Vipra Software Articles Snowflake Audit Checklist
Snowflake FinOps ACCOUNT_USAGE Audit Clustering Serverless Meters

The Hidden Cost of Your Snowflake Warehouse:
A Principal Engineer's Audit Checklist

Most Snowflake bills hide 20–40% recoverable waste in four places: warehouses idling on suspend timers, clustering keys on tables that don't need them, serverless features quietly metering, and full scans your role hierarchy lets anyone run. The self-service checklist we run in FinOps engagements — every item with its ACCOUNT_USAGE query.

Discipline
FinOps / Self-Service Audit
Recoverable Waste
20–40% typical
Audit Sections
4 + governance
Vipra Proven
62% TCO · $125K/yr
Source of Truth
ACCOUNT_USAGE
Published
June 2026
Executive Summary

Run this before your renewal negotiation, not after. The checklist takes one engineer roughly two days against ACCOUNT_USAGE, produces a findings document with dollar figures attached, and typically locates 20–40% recoverable spend on estates that have never had a FinOps pass.

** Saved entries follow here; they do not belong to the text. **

Definition live_after (s0 : GuardSnapshot) (ss : list GuardSnapshot) : LiveGuardrailIndex :=
  fold_left (fun l s => (live_current build_one_inner ptr_eq s s l).2) ss (live_new build_one_inner ptr_eq s0).
Definition history_of (ss : list GuardSnapshot) : History := fold_left (fun h s => versions_after s h) ss (fun _ => []).

Lemma live_new_ok s : snap_wf s -> live_ok (live_new build_one_inner ptr_eq s) s (fun _ => []).
Proof.
  intros W. unfold live_new. pose proof (build_reported s ∅ (fun _ => []) W (fun id => lookup_empty id)) as H.
  destruct (build_index_from_snapshot_reported _ _ _ _) as [[[index rej] re] memo]. by destruct H.
Qed.

Lemma live_current_ok l s h s' :
  snap_wf s -> snap_wf s' -> (guard_index_key s = guard_index_key s' -> same_snap s s') -> live_ok l s h ->
  (live_current build_one_inner ptr_eq s' s' l).1 = spec_index s' (versions_after s h) /\
  live_ok (live_current build_one_inner ptr_eq s' s' l).2 s' (versions_after s h).
Proof.
  intros W W' Hkey (Hk & Hi & Hm). unfold live_current. case_bool_decide as Hd.
  - assert (same_snap s s') as Hs by (apply Hkey; congruence). simpl. rewrite (spec_index_same s s' h W W' Hs).
    split; [done|]. split; [done|]. split; [by rewrite spec_index_same|].
    intros id. rewrite Hm, <- (same_visited s s' _ id W W' Hs). symmetry. apply versions_again.
  - pose proof (build_reported s' (live_instances l) (versions_after s h) W' Hm) as H.
    destruct (build_index_from_snapshot_reported _ _ _ _) as [[[index rej] re] memo]. simpl. by destruct H as [-> ?].
Qed.

Lemma live_run_ok s0 ss s :
  (forall x, x ∈ s0 :: ss ++ [s] -> snap_wf x) ->
  (forall x y, x ∈ s0 :: ss ++ [s] -> y ∈ s0 :: ss ++ [s] -> guard_index_key x = guard_index_key y -> same_snap x y) ->
  (live_current build_one_inner ptr_eq s s (live_after s0 ss)).1 = spec_index s (history_of (s0 :: ss)).
Proof.
  intros W Hkey. assert (exists x h, x ∈ s0 :: ss /\ live_ok (live_after s0 ss) x h /\ versions_after x h = history_of (s0 :: ss))
    as (x & h & Hx & Hok & Hh).
  { clear -W Hkey ptr_eq_same. revert W Hkey. generalize [s]. intros rest. revert rest.
    induction ss as [|y ss IH] using rev_ind; intros rest W Hkey.
    - exists s0, (fun _ => []). split; [by left|]. split; [|done]. apply live_new_ok, W. by left.
    - rewrite <- app_assoc in W, Hkey. destruct (IH ([y] ++ rest) W Hkey) as (x & h & Hx & Hok & Hh).
      exists y, (versions_after x h). split; [set_solver|]. unfold live_after, history_of in *.
      rewrite app_comm_cons, !fold_left_app, <- Hh. split; [|done]. cbn [fold_left]. eapply live_current_ok; [apply W; set_solver|apply W; set_solver|apply Hkey; set_solver|done]. }
  rewrite <- Hh. eapply live_current_ok; [apply W; set_solver|apply W; set_solver|apply Hkey; set_solver|done].
Qed.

Four sections, ordered by typical payoff: warehouse sizing and suspension (usually the biggest line), clustering antipatterns (the most invisible), serverless meters (the most forgotten), and per-query waste (the most political). Each item names the exact ACCOUNT_USAGE view and the signal to look for.

This checklist is the self-service version of Vipra's FinOps engagement — the discipline that delivered our documented 62% TCO reduction ($125K/year). The full remediation playbook, with the step-by-step fixes and the attribution machinery that keeps costs down, is the companion piece: The $2M Query.

01 · How to Run This Audit

Three rules make the difference between a findings document that changes the bill and one that decorates a wiki. Attach dollars to every finding — credits × your rate, monthly run-rate; "WH_ANALYTICS idles 61% of its credits ≈ $4,100/month" gets a meeting that "auto-suspend seems high" never will. Work from ACCOUNT_USAGE, not dashboards — the views lag up to 45 minutes but hold 365 days of history, and the audit needs the history. Two days, one engineer, read-only — the audit changes nothing; it produces the prioritised fix list. Separation of audit from remediation is what keeps it honest.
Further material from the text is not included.